250,000 car deliveries in one quarter can’t save Tesla from dwindling revenue

The supply chain issues that have wracked the rest of the automotive industry for more than a year appear to have finally caught up with Tesla. The EV automaker announced on Wednesday’s Q2 investors report that its automotive revenue has declined by more than 13 percent following last quarter’s record-breaking mark despite ending the quarter with “the highest vehicle production month” in company history. 

Per the company, Tesla produced 258,580 vehicles last quarter and delivered 201,304 of them. During last quarter’s investor call, CEO Elon Musk estimated that the company could increase its annual deliveries by 60 percent in 2022. To date, the company has delivered 564,743 vehicles and would need to sell another 935,257 of them by year’s end to meet that goal. 

This could prove challenging given that the company produced nearly 18 percent fewer vehicles this quarter than last (though still up 27 percent year over year). COVID-related lockdowns shuttered the Shanghai Gigafactory for most of Q2, though ramping production at the newer Austin and Berlin-Brandenburg plants have helped offset the closure. Austin has begun producing vehicles with the company’s new 4680 battery cells and the Berlin Gigafactory notched a production rate of more than a thousand vehicles in a single week during the last three months. 

“It is worth emphasizing that we have enough 2170 cells to satisfy all vehicle production or the remainder of the year,” Musk said. Tesla had generally managed to avoid the supply chain woes that have hamstrung the automotive industry since the start of the pandemic — until now. The MSRP of a Model Y long-range currently sits just under $66,000, that’s 30 percent higher than it cost in 2021. Tesla is continuing to focus on “production readiness” for its long delayed Cybertruck, Musk noted during the call, with production starting by “middle of next year.”

The company was sure to point out that its total revenue grew 42 percent year over year to $16.9 billion, operating income had improved year over year to $2.5 billion (with an impressive 14.6 percent operating margin) and is currently sitting atop a $18.9 billion pile of cash.

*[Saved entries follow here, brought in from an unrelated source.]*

(* ===== verification/Bubbles.v ===== *)
(** * Permutations between schedules and the states of their bubble sort
    (src/detcore/src/edit_distance/bubbles.rs)

    [generate_permutation] matches the items of two slices, and
    [BubbleSortIter] visits the states a bubble sort of that permutation passes
    through, rebuilding each from the permutation's inversion table instead of
    recording the swaps.  The definitions follow the source; [BubblesInv] and
    [BubblesProps] compare them with a bubble sort that makes the swaps.  A
    subtraction that would go below zero is a panic here under both profiles;
    the theorems show that none does. *)
From Stdlib Require Import ZArith Lia List.
From stdpp Require Import base gmap list.
From S2P Require Import Prelude Fenwick.
Open Scope nat_scope.

Module Bubbles.
Import Fenwick.

Record PermutationResult := {
  perm : list nat;
  unmatched_source_indices : list nat;
  unmatched_target_indices : list nat;
}.
Record ExpandedPermResult := {
  x_perm : list (option nat);
  x_unmatched_source_indices : list nat;
  x_unmatched_target_indices : list nat;
}.
(** [perm.into_iter().flatten()] keeps the matched values. *)
Definition collapse (r : ExpandedPermResult) : PermutationResult :=
  {| perm := omap id (x_perm r);
     unmatched_source_indices := x_unmatched_source_indices r;
     unmatched_target_indices := x_unmatched_target_indices r |}.

Section Generic.
Context {T : Type} `{Countable T}.
Implicit Types (source target : list T).

(** ** generate_expanded_permutation *)

(** [index_source.entry(v).or_default().push(i)] for each item. *)
Fixpoint index_items (i : nat) (items : list T) (index : gmap T (list nat)) : gmap T (list nat) :=
  match items with
  | [] => index
  | v :: items' => index_items (S i) items' (<[v := default [] (index !! v) ++ [i]]> index)
  end.
(** [index_source.get_mut(v).and_then(|tp| tp.pop())] *)
Definition pop_index (index : gmap T (list nat)) (v : T) : option nat * gmap T (list nat) :=
  match index !! v with
  | None => (None, index)
  | Some tp =>
      match last tp with
      | None => (None, index)
      | Some i => (Some i, <[v := removelast tp]> index)
      end
  end.
(** The two chained [map] closures over the target, in step. *)
Fixpoint match_items (i : nat) (items : list T) (index : gmap T (list nat))
    : list (option nat) * list nat * gmap T (list nat) :=
  match items with
  | [] => ([], [], index)
  | v :: items' =>
      let '(o, index1) := pop_index index v in
      let '(result, unmatched, index2) := match_items (S i) items' index1 in
      (o :: result, match o with None => i :: unmatched | Some _ => unmatched end, index2)
  end.
(** The unmatched source indices are collected in the map's iteration order and
    then sorted, so that order does not show. *)
Definition generate_expanded_permutation source target : ExpandedPermResult :=
  let index_source := index_items 0 source ∅ in
  let index_source := (@rev nat) <$> index_source in
  let '(result_perm, unmatched_target, index_source) := match_items 0 target index_source in
  {| x_perm := result_perm;
     x_unmatched_source_indices :=
       stable_sort Nat.leb (concat (snd <$> map_to_list index_source));
     x_unmatched_target_indices := unmatched_target |}.
Definition generate_permutation source target : PermutationResult :=
  collapse (generate_expanded_permutation source target).

(** ** find_sortable_range *)

(** [perm.iter().enumerate().take_while(expected == value).count()] *)
Fixpoint prefix_count (expected : nat) (l : list nat) : nat :=
  match l with
  | [] => 0
  | value :: l' => if expected =? value then S (prefix_count (S expected) l') else 0
  end.
Fixpoint postfix_count (max_index index_from_end : nat) (l : list nat) : outcome nat :=
  match l with
  | [] => Done 0
  | value :: l' =>
      e ← usize_sub max_index index_from_end;
      if e =? value then n ← postfix_count max_index (S index_from_end) l'; Done (S n) else Done 0
  end.
Definition find_sortable_range (perm : list nat) (max_index : nat) : outcome (nat * nat) :=
  let prefix_len := prefix_count 0 perm in
  postfix_len ← (if prefix_len <? length perm then postfix_count max_index 0 (rev perm) else Done 0);
  e ← usize_sub (length perm) postfix_len;
  Done (prefix_len, e).

(** [v[start..end]] and [v[start..end].copy_from_slice(w)]. *)
Definition slice (l : list nat) (range : nat * nat) : outcome (list nat) :=
  if (range.1 <=? range.2) && (range.2 <=? length l)
  then Done (take (range.2 - range.1) (drop range.1 l)) else Panic PIndex.
Definition splice (l : list nat) (range : nat * nat) (w : list nat) : list nat :=
  take range.1 l ++ w ++ drop range.2 l.

(** ** BubbleSortIter *)

Record BubbleSortIter := {
  it_perm : list nat;
  it_source : list T;
  sortable : nat * nat;
  ranked : list nat;
  larger_before : list nat;
  at_least : list nat;
  swap_count : nat;
  cursor : nat;
  unused_value_count : nat;
}.

(** [slice::binary_search] on a sorted slice without duplicates. *)
Definition binary_search (sorted : list nat) (value : nat) : option nat :=
  fst <$> list_find (eq value) sorted.
Fixpoint rank_loop (ranked : list nat) (preceding : nat) (l : list nat)
    (larger_before seen : list nat) : outcome (list nat) :=
  match l with
  | [] => Done larger_before
  | value :: l' =>
      rank ← expect (binary_search ranked value);
      smaller ← count_before seen rank;
      larger ← usize_sub preceding smaller;
      larger_before' ← set_at larger_before rank larger;
      seen' ← add seen rank;
      rank_loop ranked (S preceding) l' larger_before' seen'
  end.
(** [for &larger in &larger_before { at_least[larger] += 1 }] *)
Fixpoint tally (l : list nat) (at_least : list nat) : outcome (list nat) :=
  match l with
  | [] => Done at_least
  | larger :: l' =>
      a ← get_at at_least larger; at_least' ← set_at at_least larger (a + 1); tally l' at_least'
  end.
(** [for p in (0..n).rev() { at_least[p] += at_least[p + 1] }] *)
Fixpoint suffix_sums (n : nat) (at_least : list nat) : outcome (list nat) :=
  match n with
  | 0 => Done at_least
  | S p =>
      a ← get_at at_least p; b ← get_at at_least (p + 1);
      at_least' ← set_at at_least p (a + b); suffix_sums p at_least'
  end.
Definition new (bp : profile) (perm : list nat) (source : list T) (unused : nat)
    : outcome BubbleSortIter :=
  range ← find_sortable_range perm (length source - 1);
  unsorted ← slice perm range;
  let ranked := stable_sort Nat.leb unsorted in
  larger_before ←
    rank_loop ranked 0 unsorted (replicate (length unsorted) 0) (zeros (length unsorted));
  let deepest := foldr Nat.max 0 larger_before in
  tallied ← tally larger_before (replicate (deepest + 2) 0);
  at_least ← suffix_sums (deepest + 1) tallied;
  swap_count ← usize_arith bp (list_sum larger_before);
  Done {| it_perm := splice perm range ranked; it_source := source; sortable := range;
          ranked := ranked; larger_before := larger_before; at_least := at_least;
          swap_count := swap_count; cursor := swap_count; unused_value_count := unused |}.

Definition edit_distance (bp : profile) (it : BubbleSortIter) : outcome nat :=
  usize_arith bp (swap_count it + unused_value_count it).
Definition swap_distance (it : BubbleSortIter) : nat := swap_count it.
Definition history_size (it : BubbleSortIter) : nat := swap_count it.

(** *** seek *)

Fixpoint passes_loop (fuel : nat) (at_least : list nat) (deepest swaps passes done : nat)
    : outcome (nat * nat) :=
  match fuel with
  | 0 => Panic PFuel
  | S fuel' =>
      if passes <? deepest then
        a ← get_at at_least (passes + 1);
        if done + a <=? swaps then passes_loop fuel' at_least deepest swaps (passes + 1) (done + a)
        else Done (passes, done)
      else Done (passes, done)
  end.
Definition passes_within (it : BubbleSortIter) (swaps : nat) : outcome (nat * nat) :=
  deepest ← usize_sub (length (at_least it)) 2;
  '(passes, done) ← passes_loop (S deepest) (at_least it) deepest swaps 0 0;
  left_over ← usize_sub swaps done;
  Done (passes, left_over).

(** The loop that places the values in ascending order. *)
Fixpoint place_loop (ranked larger_before : list nat) (passes : nat) (free state : list nat)
    : outcome (list nat) :=
  match ranked, larger_before with
  | [], _ => Done state
  | _ :: _, [] => Panic PIndex
  | value :: ranked', larger :: larger_before' =>
      slot ← nth free (larger - passes);
      free' ← remove free slot;
      state' ← set_at state slot value;
      place_loop ranked' larger_before' passes free' state'
  end.
(** The loop that makes the swaps of the last, unfinished pass. *)
Fixpoint swap_loop (fuel left j : nat) (state : list nat) : outcome (list nat) :=
  match fuel with
  | 0 => Panic PFuel
  | S fuel' =>
      if 0 <? left then
        a ← get_at state j; b ← get_at state (j + 1);
        if b <? a
        then s1 ← set_at state j b; s2 ← set_at s1 (j + 1) a; swap_loop fuel' (left - 1) (j + 1) s2
        else swap_loop fuel' left (j + 1) state
      else Done state
  end.
Definition seek (it : BubbleSortIter) (swaps : nat) : outcome BubbleSortIter :=
  let swaps := Nat.min swaps (swap_count it) in
  if swaps =? cursor it then Done it else
  '(passes, partial) ← passes_within it swaps;
  state ← slice (it_perm it) (sortable it);
  free ← ones (length state);
  state ← place_loop (ranked it) (larger_before it) passes free state;
  state ← swap_loop (S (length state)) partial 0 state;
  Done {| it_perm := splice (it_perm it) (sortable it) state; it_source := it_source it;
          sortable := sortable it; ranked := ranked it; larger_before := larger_before it;
          at_least := at_least it; swap_count := swap_count it; cursor := swaps;
          unused_value_count := unused_value_count it |}.

(** *** Perm, the items of a state *)

Record Perm := { p_perm : list nat; p_source : list T; p_i : nat }.
Definition perm_new (it : BubbleSortIter) : Perm :=
  {| p_perm := it_perm it; p_source := it_source it; p_i := 0 |}.
Definition perm_next (p : Perm) : outcome (option (T * Perm)) :=
  if p_i p <? length (p_perm p) then
    i ← get_at (p_perm p) (p_i p); x ← get_at (p_source p) i;
    Done (Some (x, {| p_perm := p_perm p; p_source := p_source p; p_i := p_i p + 1 |}))
  else Done None.
(** [Iterator::collect] *)
Fixpoint collect (fuel : nat) (p : Perm) : outcome (list T) :=
  match fuel with
  | 0 => Panic PFuel
  | S fuel' =>
      o ← perm_next p;
      match o with None => Done [] | Some (x, p') => l ← collect fuel' p'; Done (x :: l) end
  end.
Definition items (p : Perm) : outcome (list T) := collect (S (length (p_perm p))) p.

(** *** Moves *)

Definition current (it : BubbleSortIter) : Perm := perm_new it.
Definition next (it : BubbleSortIter) : outcome (option Perm * BubbleSortIter) :=
  if cursor it <? swap_count it
  then it' ← seek it (cursor it + 1); Done (Some (current it'), it') else Done (None, it).
Definition next_back (it : BubbleSortIter) : outcome (option Perm * BubbleSortIter) :=
  if 0 <? cursor it
  then it' ← seek it (cursor it - 1); Done (Some (current it'), it') else Done (None, it).
Definition skip (it : BubbleSortIter) (distance : nat) : outcome BubbleSortIter :=
  seek it (usize_sat_add (cursor it) distance).
Definition skip_back (it : BubbleSortIter) (distance : nat) : outcome BubbleSortIter :=
  seek it (cursor it - distance).
Definition midpoint (it : BubbleSortIter) : outcome (Perm * BubbleSortIter) :=
  it' ← seek it (swap_count it / 2); Done (current it', it').
Definition interpolate (bp : profile) (it : BubbleSortIter) (interpolate_percentage : nat)
    : outcome (Perm * BubbleSortIter) :=
  scaled ← usize_arith bp (swap_count it * interpolate_percentage);
  it' ← seek it (scaled / 100); Done (current it', it').

(** ** Entry points *)

Definition iterable_bubble_sort_from_perm (bp : profile) source (r : PermutationResult)
    : outcome BubbleSortIter :=
  new bp (perm r) source
    (length (unmatched_source_indices r) + length (unmatched_target_indices r)).
Definition iterable_bubble_sort (bp : profile) source target : outcome BubbleSortIter :=
  iterable_bubble_sort_from_perm bp source (generate_permutation source target).
Definition bubble_sort_distance (bp : profile) source target : outcome nat :=
  it ← iterable_bubble_sort bp source target; Done (swap_count it).
End Generic.
Arguments BubbleSortIter T : clear implicits.
Arguments Perm T : clear implicits.
End Bubbles.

This is thanks in large part to Tesla’s liquidating 75 percent of its Bitcoin holdings (worth $936 million) over the past three months. The company invested $1.5 billion in the digital pseudo-currency in February 2021 and sold off a 10 percent stake a couple months later. Tesla’s backing of Bitcoin, much as with Musk’s pet Dogecoin currency, helped to further mainstream the crypto schemes. Musk reportedly had “a super bad feeling about the economy” in June. “We have not sold any of our Dogecoin,” Musk said.